Aspects of defects in integrable quantum field theory

TL;DR

This paper explores the classification and properties of defects in two-dimensional integrable quantum field theories, focusing on energy conservation, soliton interactions, and algebraic structures to understand their role and behavior.

Contribution

It provides a comprehensive analysis of integrable defects, including examples, scattering effects, and the construction of transmission matrices, advancing understanding of defect roles in integrable models.

Findings

Energy-momentum conservation plays a crucial role in integrable defects.

Solitons exhibit unique scattering behaviors with defects in the sine-Gordon model.
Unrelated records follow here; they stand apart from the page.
Lemma split_ignores_surrounding_white_space_witness :
  split_question_answer
    ((" " ++ String LF "") ++ ("What is 2+2?" ++ String LF "Answer: 4")
       ++ String LF (String (ascii_of_nat 12) ""))
  = split_question_answer ("What is 2+2?" ++ String LF "Answer: 4").
Proof.
  exact (@split_ignores_surrounding_white_space
           (" " ++ String LF "")
           ("What is 2+2?" ++ String LF "Answer: 4")
           (String LF (String (ascii_of_nat 12) ""))
           eq_refl eq_refl).
Defined.

Lemma to_crlf_head s :
  match to_crlf s with
  | String d _ => Ascii.eqb d LF = false
  | EmptyString => True
  end.
Proof.
  destruct s as [|c r]; simpl; auto.
  destruct (Ascii.eqb c LF) eqn:E; [reflexivity | exact E].
Qed.

Lemma splitlines_break_to_crlf c r :
  is_linebreak c = true ->
  splitlines (String c (to_crlf r)) = "" :: splitlines (to_crlf r).
Proof.
  intros Hb. rewrite (splitlines_cons_break _ _ Hb).
  pose proof (to_crlf_head r) as Hh.
  destruct (to_crlf r) as [|d r'']; [reflexivity|].
  now rewrite Hh, andb_false_r.
Qed.

(** Writing LF as CR LF: the first raw line stays and the other raw lines
    keep their kept lines. *)
Lemma splitlines_to_crlf_le n :
  forall s,
    String.length s <= n ->
    hd "" (splitlines (to_crlf s)) = hd "" (splitlines s)
    /\ stripped (tl (splitlines (to_crlf s))) = stripped (tl (splitlines s)).
Proof.
  assert (Hwhole : forall s,
            hd "" (splitlines (to_crlf s)) = hd "" (splitlines s)
            /\ stripped (tl (splitlines (to_crlf s)))
               = stripped (tl (splitlines s))
            -> stripped (splitlines (to_crlf s)) = stripped (splitlines s)).
  { intros s [Hh Ht].
    rewrite <- (stripped_hd_tl (splitlines (to_crlf s))).
    rewrite <- (stripped_hd_tl (splitlines s)).
    now rewrite !stripped_cons, Ht, Hh. }
  induction n as [|n IH]; intros [|c rest] Hlen; simpl in Hlen; try lia;
    try (split; reflexivity).
  assert (IHrest : String.length rest <= n) by lia.
  cbn [to_crlf]. destruct (Ascii.eqb_spec c LF) as [->|Hlf].
  - rewrite (splitlines_cons_break CR _ eq_refl).
    rewrite (splitlines_cons_break LF rest eq_refl).
    cbn [Ascii.eqb andb hd tl].
    change (Ascii.eqb CR CR && Ascii.eqb LF LF) with true. cbv iota.
    split; [reflexivity|].
    rewrite (Hwhole rest (IH rest IHrest)).
    destruct rest as [|d rest']; reflexivity.
  - destruct (is_linebreak c) eqn:Hb.
    + rewrite (splitlines_break_to_crlf _ _ Hb).
      rewrite (splitlines_cons_break _ _ Hb). cbn [hd tl].
      split; [reflexivity|].
      destruct rest as [|d rest']; [reflexivity|].
      destruct (Ascii.eqb c CR && Ascii.eqb d LF) eqn:Em.
      * apply andb_prop in Em. destruct Em as [_ Ed].
        apply Ascii.eqb_eq in Ed. subst d.
        cbn [to_crlf]. rewrite Ascii.eqb_refl.
        rewrite (splitlines_cons_break CR _ eq_refl).
        change (Ascii.eqb CR CR && Ascii.eqb LF LF) with true. cbv iota.
        rewrite stripped_cons. change (strip "") with "". cbn [truthy app].
        apply Hwhole, IH. simpl in Hlen. lia.
      * apply (Hwhole (String d rest')), IH. exact IHrest.
    + rewrite !(splitlines_cons_line _ _ Hb). cbn [hd tl].
      destruct (IH rest IHrest) as [Hh Ht]. now rewrite Hh, Ht.
Qed.

(** X11. The style of the line ends does not matter: the text with every
    LF written as CR LF splits exactly as the text itself. *)
Theorem split_ignores_line_end_style :
  forall text,
    split_question_answer (to_crlf text) = split_question_answer text.
Proof.
  intros text. unfold split_question_answer.
  rewrite !stripped_lines_stripped.
  destruct (splitlines_to_crlf_le (n := String.length text) text (le_n _))
    as [Hh Ht].
  rewrite <- (stripped_hd_tl (splitlines (to_crlf text))).
  rewrite <- (stripped_hd_tl (splitlines text)).
  now rewrite !stripped_cons, Ht, Hh.
Qed.

(** *** When a part of the result is empty *)

Lemma answer_loop_inv lines :
  forall rest idx result,
    answer_loop lines idx (map lower rest) = Some result ->
    exists k marker,
      k < List.length rest
      /\ no_marker_line answer_markers (firstn k rest) = true
      /\ find (starts_ci (nth k rest "")) answer_markers = Some marker
      /\ result = answer_split lines (idx + k) marker.
Proof.
  induction rest as [|l rest IH]; intros idx result; cbn [map answer_loop].
  - discriminate.
  - rewrite first_marker_find.
    destruct (find (starts_ci l) answer_markers) as [marker|] eqn:Ef.
    + intros H. inversion H; subst. exists 0, marker.
      rewrite Nat.add_0_r. repeat split; simpl; auto; lia.
    + intros H. destruct (IH _ _ H) as (k & marker & Hk & Hb & Hf & ->).
      exists (S k), marker. rewrite Nat.add_succ_r.
      repeat split; simpl; auto; try lia.
      cbn [no_marker_line forallb] in *. rewrite Hb, andb_true_r.
      apply negb_true_iff. unfold matches_any.
      destruct (existsb (starts_ci l) answer_markers) eqn:Ee; auto.
      apply existsb_exists in Ee. destruct Ee as (m & Hm & Hs).
      now rewrite (find_none _ _ Ef m Hm) in Hs.
Qed.

Lemma answer_loop_none_inv lines :
  forall rest idx,
    answer_loop lines idx (map lower rest) = None ->
    no_marker_line answer_markers rest = true.
Proof.
  induction rest as [|l rest IH]; intros idx; cbn [map answer_loop].
  - reflexivity.
  - rewrite first_marker_find.
    destruct (find (starts_ci l) answer_markers) as [marker|] eqn:Ef;
      [discriminate|].
    intros H. cbn [no_marker_line forallb].
    fold (no_marker_line answer_markers rest). rewrite (IH _ H), andb_true_r.
    apply negb_true_iff. unfold matches_any.
    destruct (existsb (starts_ci l) answer_markers) eqn:Ee; auto.
    apply existsb_exists in Ee. destruct Ee as (m & Hm & Hs).
    now rewrite (find_none _ _ Ef m Hm) in Hs.
Qed.

Lemma join_kept_nonempty ls :
  Forall kept_line ls -> ls <> [] -> strip (join " " ls) <> "".
Proof.
  intros H Hne. rewrite (strip_join_kept H).
  now destruct (join_kept H Hne) as (Hn & _).
Qed.

Lemma question_loop_nonempty markers line :
  line <> "" -> question_loop markers line <> "".
Proof.
  intros Hl. rewrite question_loop_find.
  destruct (find (starts_ci line) markers); auto. cbv zeta.
  destruct (truthy _) eqn:E; auto. now apply truthy_true.
Qed.

(** X12. The question comes back empty in exactly two cases: the text has
    no kept line, or its first kept line starts with an answer marker. *)
Theorem question_empty_iff :
  forall text,
    fst (split_question_answer text) = ""
    <-> match stripped_lines text with
        | [] => True
        | first :: _ => matches_any answer_markers first = true
        end.
Proof.
  intros text. unfold split_question_answer.
  pose proof (stripped_lines_kept text) as Hk.
  destruct (stripped_lines text) as [|l ls]; [tauto|].
  set (lines := l :: ls) in *.
  destruct (answer_loop lines 0 (map lower lines)) as [result|] eqn:El.
  - apply answer_loop_inv in El.
    destruct El as (k & marker & Hlt & Hb & Hf & ->).
    unfold answer_split. cbn [fst Nat.add].
    destruct k as [|k].
    + subst lines. cbn [firstn nth] in *. split; [intros _ | reflexivity].
      unfold matches_any. apply find_some in Hf.
      apply existsb_exists. now exists marker.
    + cbn [firstn no_marker_line forallb] in Hb. subst lines.
      apply andb_prop in Hb. destruct Hb as [Hl _].
      apply negb_true_iff in Hl. rewrite Hl. split; [|discriminate].
      intros H. exfalso. revert H. apply join_kept_nonempty.
      * now apply Forall_firstn_of.
      * discriminate.
  - apply answer_loop_none_inv in El. subst lines.
    cbn [no_marker_line forallb] in El. apply andb_prop in El.
    destruct El as [Hl _]. apply negb_true_iff in Hl. rewrite Hl.
    inversion Hk as [|? ? (Hne & _) _]; subst.
    split; [|discriminate]. intros H. exfalso. revert H.
    destruct (1 <? List.length (l :: ls))%nat; cbn [fst]; auto.
    now apply question_loop_nonempty.
Qed.

(** X13. The answer comes back empty in exactly two cases: no answer marker
    is found and there is at most one kept line; or the first line with an
    answer marker is the last kept line and nothing but white space follows
    the marker on it. *)
Theorem answer_empty_iff :
  forall text,
    snd (split_question_answer text) = ""
    <-> (no_marker_line answer_markers (stripped_lines text) = true
         /\ List.length (stripped_lines text) <= 1)
        \/ (exists i marker,
               no_marker_line answer_markers
                 (firstn i (stripped_lines text)) = true
               /\ find (starts_ci (nth i (stripped_lines text) ""))
                    answer_markers = Some marker
               /\ S i = List.length (stripped_lines text)
               /\ strip (slice_from (String.length marker)
                           (nth i (stripped_lines text) "")) = "").
Proof.
  intros text. unfold split_question_answer.
  pose proof (stripped_lines_kept text) as Hk.
  destruct (stripped_lines text) as [|l ls].
  { split; [|reflexivity]. intros _. left.
    split; [reflexivity | simpl; lia]. }
  set (lines := l :: ls) in *.
  split.
  - destruct (answer_loop lines 0 (map lower lines)) as [result|] eqn:El.
    + apply answer_loop_inv in El.
      destruct El as (k & marker & Hlt & Hb & Hf & ->).
      unfold answer_split. cbn [snd Nat.add]. intros H. right.
      exists k, marker. split; [exact Hb|]. split; [exact Hf|].
      destruct (truthy (strip (slice_from (String.length marker)
                                 (nth k lines "")))) eqn:Et.
      * exfalso. revert H. apply join_kept_nonempty; [|discriminate].
        apply Forall_app. split; [|now apply Forall_skipn_of].
        constructor; [|constructor]. repeat split.
        -- now apply truthy_true.
        -- apply head_ok_strip.
        -- apply last_ok_strip.
      * apply truthy_false in Et. split; [|exact Et].
        destruct (skipn (S k) lines) as [|x xs] eqn:Es.
        -- assert (Hlen : List.length (skipn (S k) lines) = 0)
             by now rewrite Es.
           rewrite length_skipn in Hlen. lia.
        -- exfalso. revert H. cbn [app].
           apply join_kept_nonempty; [|discriminate].
           rewrite <- Es. now apply Forall_skipn_of.
    + apply answer_loop_none_inv in El. intros H. left.
      split; [exact El|]. subst lines.
      destruct ls as [|l2 ls']; [simpl; lia|]. exfalso. revert H.
      change (1 <? List.length (l :: l2 :: ls'))%nat with true. cbn [snd].
      apply join_kept_nonempty; [|discriminate].
      now inversion Hk.
  - intros [[Hnone Hlen] | (i & marker & Hb & Hf & Hlast & Hbare)].
    + rewrite (answer_loop_miss _ _ 0 Hnone). subst lines.
      destruct ls; [reflexivity | simpl in Hlen; lia].
    + rewrite (answer_loop_hit lines lines i 0 Hb Hf).
      unfold answer_split. cbn [snd Nat.add]. rewrite Hbare.
      cbn [truthy app]. rewrite Hlast, skipn_all. reflexivity.
Qed.

(** *** Where the characters of the result come from *)

Lemma chars_in_nil P : chars_in P "".
Proof. intros c []. Qed.

Lemma chars_in_cons P c r :
  chars_in P (String c r) <-> P c /\ chars_in P r.
Proof.
  unfold chars_in; simpl; split.
  - intros H; split; [apply H; auto | intros d Hd; apply H; auto].
  - intros [Hc Hr] d [<- | Hd]; auto.
Qed.

Lemma chars_in_app P a b :
  chars_in P a -> chars_in P b -> chars_in P (a ++ b).
Proof.
  induction a as [|c r IH]; simpl; auto.
  rewrite !chars_in_cons. intros [Hc Hr] Hb; auto.
Qed.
Transmission matrices can be constructed for defects in quantum field theories.

Abstract

Defects are ubiquitous in nature, for example dislocations, shocks, bores, or impurities of various kinds, and their descriptions are an important part of any physical theory. However, one might ask the question: what types of defect are allowed and what are their properties if it is required to maintain integrability within an integrable field theory in two-dimensional space-time? This talk addresses a collection of ideas and questions including examples of integrable defects and the curiously special roles played by energy-momentum conservation and Backlund transformations, solitons scattering with defects and some interesting effects within the sine-Gordon model, defects in integrable quantum field theory and the construction of transmission matrices, and concluding with remarks on algebraic considerations and future directions.